One of John Ramsey's attorneys,
 L. Lin Wood, said the documents released Friday are "nonsensical" and 
the grand jurors didn't have the benefit of having the DNA results.
"They
 reveal nothing about the evidence reviewed by the grand jury and are 
clearly the result of a confused and compromised process," he said.
While the killer's identity is still unknown, Wood said there's no mystery about the Ramseys' role.

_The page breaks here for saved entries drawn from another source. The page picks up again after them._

(** [session.Store(document)], without an ID: the client picks the
    identity of the document.  Which one it picks, from what it knows of
    the server and of the session, and whether the call fails, is the
    client's business. *)
Record Identities : Type := {
  Store_err : option string;
  GenerateID : gmap string document → list change → document → string
}.

(** [err = session.Store(document)] *)
Definition session_Store (identities : Identities) (prefix : string) (d : document)
    : M unit :=
  check prefix (Store_err identities) ;;;
  modify (λ w, set_pending
                 (cons (Put (GenerateID identities (server w) (pending w) d) d)) w).

(** How the client writes a [T] as a document and reads it back (its JSON
    mapping). *)
Class Codec (T : Type) : Type := {
  to_document : T → document;
  of_document : document → T
}.

(** What [Maintenance().ForDatabase(database).Send(statisticsOperation)]
    hands back, as far as it is looked at: whether it is nil. *)
Record Statistics : Type := {
  Send_is_nil : bool
}.

(** ** Go objects behind pointers *)

(** [&interfaces.QueryOptions{...}] *)
Definition new_options (o : QueryOptions.t) : M loc :=
  λ w, let p := fresh (dom (options_heap w)) in
       (Ok p, set_options_heap <[p:=o]> w).

(** [*options] *)
Definition read_options (p : loc) : M QueryOptions.t :=
  λ w, match options_heap w !! p with
       | Some o => (Ok o, w)
       | None => (Panic, w)
       end.

(** [options.f = v], as an update of the object. *)
Definition write_options (p : loc) (f : QueryOptions.t → QueryOptions.t) : M unit :=
  o <- read_options p ;;
  modify (set_options_heap <[p:=f o]>).

(** [make(map[string]interface{})] *)
Definition make_map : M loc :=
  λ w, let m := fresh (dom (maps_heap w)) in
       (Ok m, set_maps_heap <[m:=∅]> w).

(** [m[key] = v] *)
Definition map_assign (m : loc) (key : string) (v : value) : M unit :=
  λ w, match maps_heap w !! m with
       | Some g => (Ok tt, set_maps_heap <[m:=<[key:=v]> g]> w)
       | None => (Panic, w)
       end.

(** The entries a [for key, value := range m] visits. *)
Definition map_entries (m : loc) : M (gmap string value) :=
  λ w, match maps_heap w !! m with
       | Some g => (Ok g, w)
       | None => (Panic, w)
       end.

(** ** package services *)

(** [interfaces.IRavenDBService], as far as the operations below call it:
    [GetStore()] (asserted to be the vendor's [*DocumentStore]) and
    [GetDatabase()]. *)
Record IRavenDBService (T : Type) : Type := {
  GetStore : DocumentStore T;
  GetDatabase : string
}.
Arguments GetStore {T}.
Arguments GetDatabase {T}.

(** [if options == nil { options = &interfaces.QueryOptions{} }] *)
Definition or_new (options : option loc) : M loc :=
  match options with
  | None => new_options QueryOptions.zero
  | Some p => ret p
  end.

(** [if options.Parameters == nil { options.Parameters = make(map[string]interface{}) }] *)
Definition ensure_Parameters (options : loc) : M unit :=
  o <- read_options options ;;
  match QueryOptions.Parameters o with
  | None => m <- make_map ;;
            write_options options (QueryOptions.with_Parameters (Some m))
  | Some _ => ret tt
  end.

(** [options.Parameters[key] = v]; writing into a nil map panics. *)
Definition Parameters_assign (options : loc) (key : string) (v : value) : M unit :=
  o <- read_options options ;;
  match QueryOptions.Parameters o with
  | Some m => map_assign m key v
  | None => panic
  end.

(** The loop of [Search]: [i] counts the fields already seen. *)
Fixpoint Search_loop (options : loc) (searchTerm : string) (i : nat)
    (searchFields whereConditions : list string) : M (list string) :=
  match searchFields with
  | [] => ret whereConditions
  | field :: rest =>
      let paramName := "searchTerm" +:+ fmt_d (Z.of_nat i) in
      let whereConditions :=
        (whereConditions ++ ["search(" +:+ field +:+ ", $" +:+ paramName +:+ ")"])%list in
      Parameters_assign options paramName (VStr searchTerm) ;;;
      Search_loop options searchTerm (S i) rest whereConditions
  end.

Section generic_queries.
Context {T : Type} `{GoType T}.

(** [finalResults := make([]T, len(results))] and the loop that copies
    every non-nil row into its slot. *)
Fixpoint deref_rows (i : nat) (results : list (option T)) (finalResults : list T) : list T :=
  match results with
  | [] => finalResults
  | Some v :: rest => deref_rows (S i) rest (<[i:=v]> finalResults)
  | None :: rest => deref_rows (S i) rest finalResults
  end.

(** Query is a generic method that queries documents of a specific type T. *)
Definition Query (service : IRavenDBService T) (collection : string)
    (options : option loc) : M (GenericQueryResult.t T) :=
  let store := GetStore service in
  OpenSession store (GetDatabase service) "failed to open session: " ;;;
  defer_Close (
    (* Set default values *)
    options <- or_new options ;;
    o <- read_options options ;;
    (if bool_decide (QueryOptions.Take o ≤ 0)
     then write_options options (QueryOptions.with_Take 25) else ret tt) ;;;
    o <- read_options options ;;
    (if bool_decide (QueryOptions.Take o > 1024)
     then write_options options (QueryOptions.with_Take 1024) else ret tt) ;;;
    o <- read_options options ;;
    (* Build RQL query dynamically *)
    let rqlQuery := "from @all_docs where @metadata.'@collection' = '" +:+ collection +:+ "'" in
    let rqlQuery :=
      if bool_decide (QueryOptions.WhereClause o ≠ EmptyString)
      then rqlQuery +:+ " AND (" +:+ QueryOptions.WhereClause o +:+ ")"
      else rqlQuery in
    let rqlQuery :=
      if bool_decide (QueryOptions.OrderBy o ≠ EmptyString)
      then if QueryOptions.OrderDesc o
           then rqlQuery +:+ " ORDER BY " +:+ QueryOptions.OrderBy o +:+ " DESC"
           else rqlQuery +:+ " ORDER BY " +:+ QueryOptions.OrderBy o
      else rqlQuery in
    let rqlQuery :=
      if bool_decide (QueryOptions.Skip o > 0) || bool_decide (QueryOptions.Take o > 0)
      then let skip := QueryOptions.Skip o in
           let take := QueryOptions.Take o in
           let take := if bool_decide (take ≤ 0) then 25 else take in
           rqlQuery +:+ " LIMIT " +:+ fmt_d skip +:+ ", " +:+ fmt_d take
      else rqlQuery in
    (* Execute the raw query, with the parameters if provided *)
    let queryStr := rqlQuery in
    params <- match QueryOptions.Parameters o with
              | Some m => map_entries m
              | None => ret ∅
              end ;;
    results <- RawQuery_GetResults store "failed to execute query: " queryStr params ;;
    (* Convert pointers to values *)
    let finalResults := deref_rows 0 results (replicate (length results) zero_value) in
    let totalCount := Z.of_nat (length finalResults) in
    let hasMore := bool_decide (QueryOptions.Take o > 0)
                   && bool_decide (totalCount = QueryOptions.Take o) in
    ret (GenericQueryResult.Build finalResults totalCount
           (QueryOptions.Skip o) (QueryOptions.Take o) hasMore)).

"The Ramsey family is innocent," he said. "That part of the case, based on the DNA evidence, is a done deal."
Boulder
 police, who were criticized for their handling of the investigation, 
issued a statement saying the documents show the grand jury agreed with 
investigators that probable cause existed to file charges. 
However, the 
statement acknowledged that the evidence would have to meet a higher 
standard than probable cause for prosecutors to take the case to trial.
The
 current district attorney, Stan Garnett, declined to comment but will 
publish an op-ed piece on Sunday, given the complexity of the case, a 
spokeswoman said.
David Lane, a defense 
attorney not involved in the case, said prosecutors may have handed it 
over to grand jurors because problems in the investigation could have 
made it difficult to prosecute. But he said that could have backfired 
with a "runaway grand jury" that reached its own conclusions.
He
 said the indictments could have been an attempt to force the parents to
 turn against each other, which he said was unlikely because both were 
protected by laws that limit testimony of one spouse against another.
"Somebody
 killed JonBenet Ramsey," Lane said. "It sounds like they were accused 
of aiding and abetting each other, with the hope someone would crack and
 break. That didn't happen, and prosecutors may have decided not to go 
forward."
Although the grand jury foreman signed the 1999 indictments, prosecutors decided not to bring charges.
Christina
 Habas, a retired judge who oversaw grand juries in Denver, said it's at
 the discretion of the district attorney whether to file charges because
 prosecutors have to consider whether they can convince a trial jury of 
someone's guilt beyond a reasonable doubt.
The
 indictments might have been a compromise among jurors who were divided 
on what counts should be approved, said Nancy Leong, an assistant law 
professor at the University of Denver. The release of only four of 18 
charging pages, and the numbering of the charges, suggest other possible
 charges were passed over. 
The charge of accessory to a crime might have
 been an attempt to "meet in the middle," Leong said.
"And
 that would also explain why the prosecutor didn't want to continue with
 the prosecution of the crime, because there might not have been enough 
evidence to prove the parents helped someone else cover up the crime," 
she said.
Whatever the motivation behind them,
 the documents add little or nothing to the public understanding of what
 happened to JonBenet, Leong said.
"We don't know much more factually, if anything, than we did in 1996," she said.
The
 Daily Camera newspaper in Boulder reported earlier this year that the 
grand jury had issued indictments, and the documents were released in 
response to a lawsuit filed by its reporter, Charlie Brennan, and the 
Reporters Committee for Freedom of the Press.